**Work instructions:**
Using the entries that follow, state how many lines contain "InterruptActiveHigh", with no other words.

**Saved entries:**
(* ===== verification/IrqVectors.v ===== *)
(** sys/irqlib.c: which IDT vector an interrupt line or a run of messages gets
    under the APIC model, and how lines are triggered.

    The state is split the way the functions touch it: [gsiv_flags] the trigger
    and polarity bitmaps, [hal_grant] the vectors the HAL gave the driver,
    [vectors] the processors' books, the vector of each line and the message
    runs.  The fast mutex of the library is held around every change of
    [vectors], so a call is one step. *)
From stdpp Require Import base list numbers option sorting strings relations.
From Stdlib Require Import ZArith Lia Permutation.
From S2P Require Import Prelude NtEnv RangeListRef ArbTypes.

Definition UACPINT_MAX_PROCESSORS : nat := 256.
Definition UACPINT_MAX_GSIV : Z := 256.
Definition UACPINT_MAX_MESSAGE_RUNS : nat := 128.
Definition UACPINT_MAX_IDT_VECTOR : Z := 0xFF.
Definition UACPINT_DEVICE_VECTOR_FIRST : Z := 0x50.
Definition UACPINT_DEVICE_VECTOR_LAST : Z := 0xBF.
Definition UACPINT_MESSAGE_GSIV_BASE : Z := 0xFFF00000.
Definition UACPINT_MSI_RANGE_OWNER : PVOID := 0xACB1A5E1.

(** ** Bitmaps *)

Definition UacpiNtTestBit (Map : list Z) (Bit : Z) : bool :=
  Z.land (Z.shiftr (nth (Z.to_nat (Bit / 32)) Map 0) (Bit mod 32)) 1 =? 1.

Definition UacpiNtSetBit (Map : list Z) (Bit : Z) : list Z :=
  alter (fun w => u32 (Z.lor w (Z.shiftl 1 (Bit mod 32)))) (Z.to_nat (Bit / 32)) Map.

Definition empty_map : list Z := replicate 8 0.

(** ** Triggering *)

Record gsiv_flags := mkFlags {
  gf_Level : list Z; gf_ForcedEdge : list Z; gf_ForcedHigh : list Z; gf_ForcedLow : list Z }.

Definition no_flags : gsiv_flags := mkFlags empty_map empty_map empty_map empty_map.

Definition UacpiNtIrqLibNoteLevelGsiv (Gsiv : Z) (f : gsiv_flags) : gsiv_flags :=
  if Gsiv <? UACPINT_MAX_GSIV
  then mkFlags (UacpiNtSetBit (gf_Level f) Gsiv) (gf_ForcedEdge f) (gf_ForcedHigh f) (gf_ForcedLow f)
  else f.

Definition UacpiNtIrqLibNoteEdgeGsiv (Gsiv : Z) (f : gsiv_flags) : gsiv_flags :=
  if Gsiv <? UACPINT_MAX_GSIV
  then mkFlags (gf_Level f) (UacpiNtSetBit (gf_ForcedEdge f) Gsiv) (gf_ForcedHigh f) (gf_ForcedLow f)
  else f.

Definition UacpiNtIrqLibGsivForcedEdge (f : gsiv_flags) (Gsiv : Z) : bool :=
  (Gsiv <? UACPINT_MAX_GSIV) && UacpiNtTestBit (gf_ForcedEdge f) Gsiv.

Definition UacpiNtGsivIsLevel (f : gsiv_flags) (Gsiv : Z) : bool :=
  (Gsiv <? UACPINT_MAX_GSIV) && UacpiNtTestBit (gf_Level f) Gsiv.

Definition UacpiNtGsivIsActiveLow (f : gsiv_flags) (Gsiv : Z) : bool :=
  if (Gsiv <? UACPINT_MAX_GSIV) && UacpiNtTestBit (gf_ForcedHigh f) Gsiv then false
  else if (Gsiv <? UACPINT_MAX_GSIV) && UacpiNtTestBit (gf_ForcedLow f) Gsiv then true
  else UacpiNtGsivIsLevel f Gsiv.

Inductive KINTERRUPT_POLARITY := InterruptActiveHigh | InterruptActiveLow.
Inductive KINTERRUPT_MODE := LevelSensitive | Latched.

Definition UacpiNtGsivPolarity (f : gsiv_flags) (Gsiv : Z) : KINTERRUPT_POLARITY :=
  if UacpiNtGsivIsActiveLow f Gsiv then InterruptActiveLow else InterruptActiveHigh.

Definition UacpiNtGsivMode (f : gsiv_flags) (Gsiv : Z) : KINTERRUPT_MODE :=
  if UacpiNtGsivIsLevel f Gsiv then LevelSensitive else Latched.

(** ** What the HAL granted *)

Record hal_grant := mkGrant { hg_Vectors : list Z; hg_Count : Z }.

Definition UacpiNtHalGrantedVector (g : hal_grant) (Vector : Z) : bool :=
  (Vector <=? UACPINT_MAX_IDT_VECTOR) && UacpiNtTestBit (hg_Vectors g) Vector.

(** The loop over the partial descriptors of the start list. *)
Fixpoint grant_vectors (ds : list CM_PARTIAL_RESOURCE_DESCRIPTOR) (g : hal_grant) : hal_grant :=
  match ds with
  | [] => g
  | d :: ds =>
      let Vector := ci_Vector (cm_Interrupt d) in
      if negb (cm_Type d =? CmResourceTypeInterrupt) || (UACPINT_MAX_IDT_VECTOR <? Vector) ||
         UacpiNtHalGrantedVector g Vector
      then grant_vectors ds g
      else grant_vectors ds (mkGrant (UacpiNtSetBit (hg_Vectors g) Vector) (u32 (hg_Count g + 1)))
  end.

(** [Resources] is the first list of the start resources, [None] without one. *)
Definition UacpiNtIrqLibSetHalVectors (Resources : option (list CM_PARTIAL_RESOURCE_DESCRIPTOR))
  : hal_grant :=
  match Resources with
  | None => mkGrant empty_map 0
  | Some ds => grant_vectors ds (mkGrant empty_map 0)
  end.

(** ** The processors' books *)

Section Vectors.
Context `{R : RtlRangeList}.

(** The inner loop of the seeding: past the vectors that were not granted. *)
Fixpoint denied_end (g : hal_grant) (fuel : nat) (Vector : Z) : Z :=
  match fuel with
  | O => Vector
  | S fuel =>
      if (Vector <=? UACPINT_MAX_IDT_VECTOR) && negb (UacpiNtHalGrantedVector g Vector)
      then denied_end g fuel (Vector + 1) else Vector
  end.

(** The outer loop; every turn moves up by a vector at least. *)
Fixpoint seed_runs (g : hal_grant) (fuel : nat) (Vector : Z) (l : RTL_RANGE_LIST) : RTL_RANGE_LIST :=
  match fuel with
  | O => l
  | S fuel =>
      if UACPINT_MAX_IDT_VECTOR <? Vector then l
      else if UacpiNtHalGrantedVector g Vector then seed_runs g fuel (Vector + 1) l
      else
        let End := denied_end g (S fuel) Vector in
        seed_runs g fuel End (RtlAddRange l Vector (End - 1) 0 0 NULL NULL).2
  end.

Definition UacpiNtSeedIdtState (g : hal_grant) : RTL_RANGE_LIST :=
  if hg_Count g =? 0 then
    let l := (RtlAddRange RtlInitializeRangeList 0 (UACPINT_DEVICE_VECTOR_FIRST - 1) 0 0 NULL NULL).2 in
    (RtlAddRange l (UACPINT_DEVICE_VECTOR_LAST + 1) UACPINT_MAX_IDT_VECTOR 0 0 NULL NULL).2
  else seed_runs g 257 0 RtlInitializeRangeList.

Record UACPINT_PROCESSOR_IDT := mkIdt { pi_UsedEntries : RTL_RANGE_LIST; pi_Valid : bool }.

Record UACPINT_MESSAGE_RUN := mkRun {
  mr_Owner : PVOID; mr_MessageGsiv : Z; mr_Base : Z; mr_Count : Z; mr_Claimed : bool }.

Record vectors := mkVectors {
  v_Idt : list UACPINT_PROCESSOR_IDT;
  v_IdtCount : nat;
  v_GsivVector : list Z;
  v_Runs : list UACPINT_MESSAGE_RUN
}.

Definition v_set_Idt (idt : list UACPINT_PROCESSOR_IDT) (v : vectors) : vectors :=
  mkVectors idt (v_IdtCount v) (v_GsivVector v) (v_Runs v).
Definition v_set_Runs (runs : list UACPINT_MESSAGE_RUN) (v : vectors) : vectors :=
  mkVectors (v_Idt v) (v_IdtCount v) (v_GsivVector v) runs.

Definition free_run : UACPINT_MESSAGE_RUN := mkRun NULL 0 0 0 false.

(** The zeroed globals. *)
Definition no_vectors : vectors :=
  mkVectors (replicate UACPINT_MAX_PROCESSORS (mkIdt RtlInitializeRangeList false)) 0
    (replicate 256 0) (replicate UACPINT_MAX_MESSAGE_RUNS free_run).

Definition UacpiNtSeedProcessor (g : hal_grant) (Processor : nat) (v : vectors) : vectors :=
  match v_Idt v !! Processor with
  | None => v
  | Some p =>
      if pi_Valid p then v
      else mkVectors (<[Processor := mkIdt (UacpiNtSeedIdtState g) true]> (v_Idt v))
             (Nat.max (v_IdtCount v) (Processor + 1)) (v_GsivVector v) (v_Runs v)
  end.

Inductive processor_state := KeProcessorAddStartNotify | KeProcessorAddCompleteNotify
                           | KeProcessorAddFailureNotify.

Definition UacpiNtProcessorChangeCallback (g : hal_grant) (State : processor_state) (NtNumber : nat)
  (v : vectors) : vectors :=
  match State with
  | KeProcessorAddCompleteNotify =>
      if (NtNumber <? UACPINT_MAX_PROCESSORS)%nat then UacpiNtSeedProcessor g NtNumber v else v
  | _ => v
  end.

(** [KeNumberProcessors] is read as a byte. *)
Definition UacpiNtSeedExistingProcessors (g : hal_grant) (KeNumberProcessors : Z) (v : vectors)
  : vectors :=
  fold_left (fun v p => UacpiNtSeedProcessor g p v)
    (seq 0 (Nat.min (Z.to_nat (u8 KeNumberProcessors)) UACPINT_MAX_PROCESSORS)) v.

(** ** Allocation *)

Definition UacpiNtVectorFreeEverywhere (v : vectors) (Vector : Z) : bool :=
  forallb (fun p => negb (pi_Valid p) ||
                    (RtlIsRangeAvailable (pi_UsedEntries p) Vector Vector 0 0 None None).1)
    (take (v_IdtCount v) (v_Idt v)).

(** The loops that touch the books of every tracked processor. *)
Definition on_processors (f : RTL_RANGE_LIST -> RTL_RANGE_LIST) (v : vectors) : vectors :=
  v_set_Idt (map (fun p => if pi_Valid p then mkIdt (f (pi_UsedEntries p)) true else p)
               (take (v_IdtCount v) (v_Idt v)) ++ drop (v_IdtCount v) (v_Idt v)) v.

Definition UacpiNtClaimVectors (First Last : Z) (Owner : PVOID) (v : vectors) : vectors :=
  on_processors (fun l => (RtlAddRange l First Last 0 0 NULL Owner).2) v.

Fixpoint first_free (v : vectors) (n : nat) (Candidate : Z) : option Z :=
  match n with
  | O => None
  | S n => if UacpiNtVectorFreeEverywhere v Candidate then Some Candidate
           else first_free v n (Candidate + 1)
  end.

Definition device_vectors : nat :=
  Z.to_nat (UACPINT_DEVICE_VECTOR_LAST - UACPINT_DEVICE_VECTOR_FIRST + 1).

Definition UacpiNtApicAllocateVector (Gsiv : Z) (v : vectors) : NTSTATUS * Z * vectors :=
  let Known := nth (Z.to_nat Gsiv) (v_GsivVector v) 0 in
  if (Gsiv <? UACPINT_MAX_GSIV) && negb (Known =? 0) then (STATUS_SUCCESS, Known, v)
  else if (v_IdtCount v =? 0)%nat then (STATUS_UNSUCCESSFUL, 0, v)
  else
    match first_free v device_vectors UACPINT_DEVICE_VECTOR_FIRST with
    | None => (STATUS_INSUFFICIENT_RESOURCES, 0, v)
    | Some Candidate =>
        let v := UacpiNtClaimVectors Candidate Candidate (u32 (Gsiv + 1)) v in
        let v := if Gsiv <? UACPINT_MAX_GSIV
                 then mkVectors (v_Idt v) (v_IdtCount v)
                        (<[Z.to_nat Gsiv := Candidate]> (v_GsivVector v)) (v_Runs v)
                 else v in
        (STATUS_SUCCESS, Candidate, v)
    end.

(** The inner loop: the [n] entries from [Candidate]. *)
Fixpoint run_is_free (v : vectors) (n : nat) (Candidate : Z) : bool :=
  match n with
  | O => true
  | S n => UacpiNtVectorFreeEverywhere v Candidate && run_is_free v n (u32 (Candidate + 1))
  end.

Fixpoint first_run (v : vectors) (fuel : nat) (Count Alignment Candidate : Z) : option Z :=
  match fuel with
  | O => None
  | S fuel =>
      if negb (u32 (Candidate + Count - 1) <=? UACPINT_DEVICE_VECTOR_LAST) then None
      else if run_is_free v (Z.to_nat Count) Candidate then Some Candidate
      else first_run v fuel Count Alignment (u32 (Candidate + Alignment))
  end.

(** A run inside the band starts at most [device_vectors] steps up. *)
Definition UacpiNtApicAllocateVectorRange (Count : Z) (v : vectors) : NTSTATUS * Z * vectors :=
  let Count := if Count =? 0 then 1 else Count in
  if (v_IdtCount v =? 0)%nat then (STATUS_UNSUCCESSFUL, 0, v)
  else
    let Alignment := if negb (Z.land Count (Count - 1) =? 0) then 1 else Count in
    let Candidate := Z.ldiff (u32 (UACPINT_DEVICE_VECTOR_FIRST + Alignment - 1)) (Alignment - 1) in
    match first_run v 256 Count Alignment Candidate with
    | None => (STATUS_INSUFFICIENT_RESOURCES, 0, v)
    | Some Candidate =>
        (STATUS_SUCCESS, Candidate,
         UacpiNtClaimVectors Candidate (u32 (Candidate + Count - 1)) UACPINT_MSI_RANGE_OWNER v)
    end.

**Response box:**
2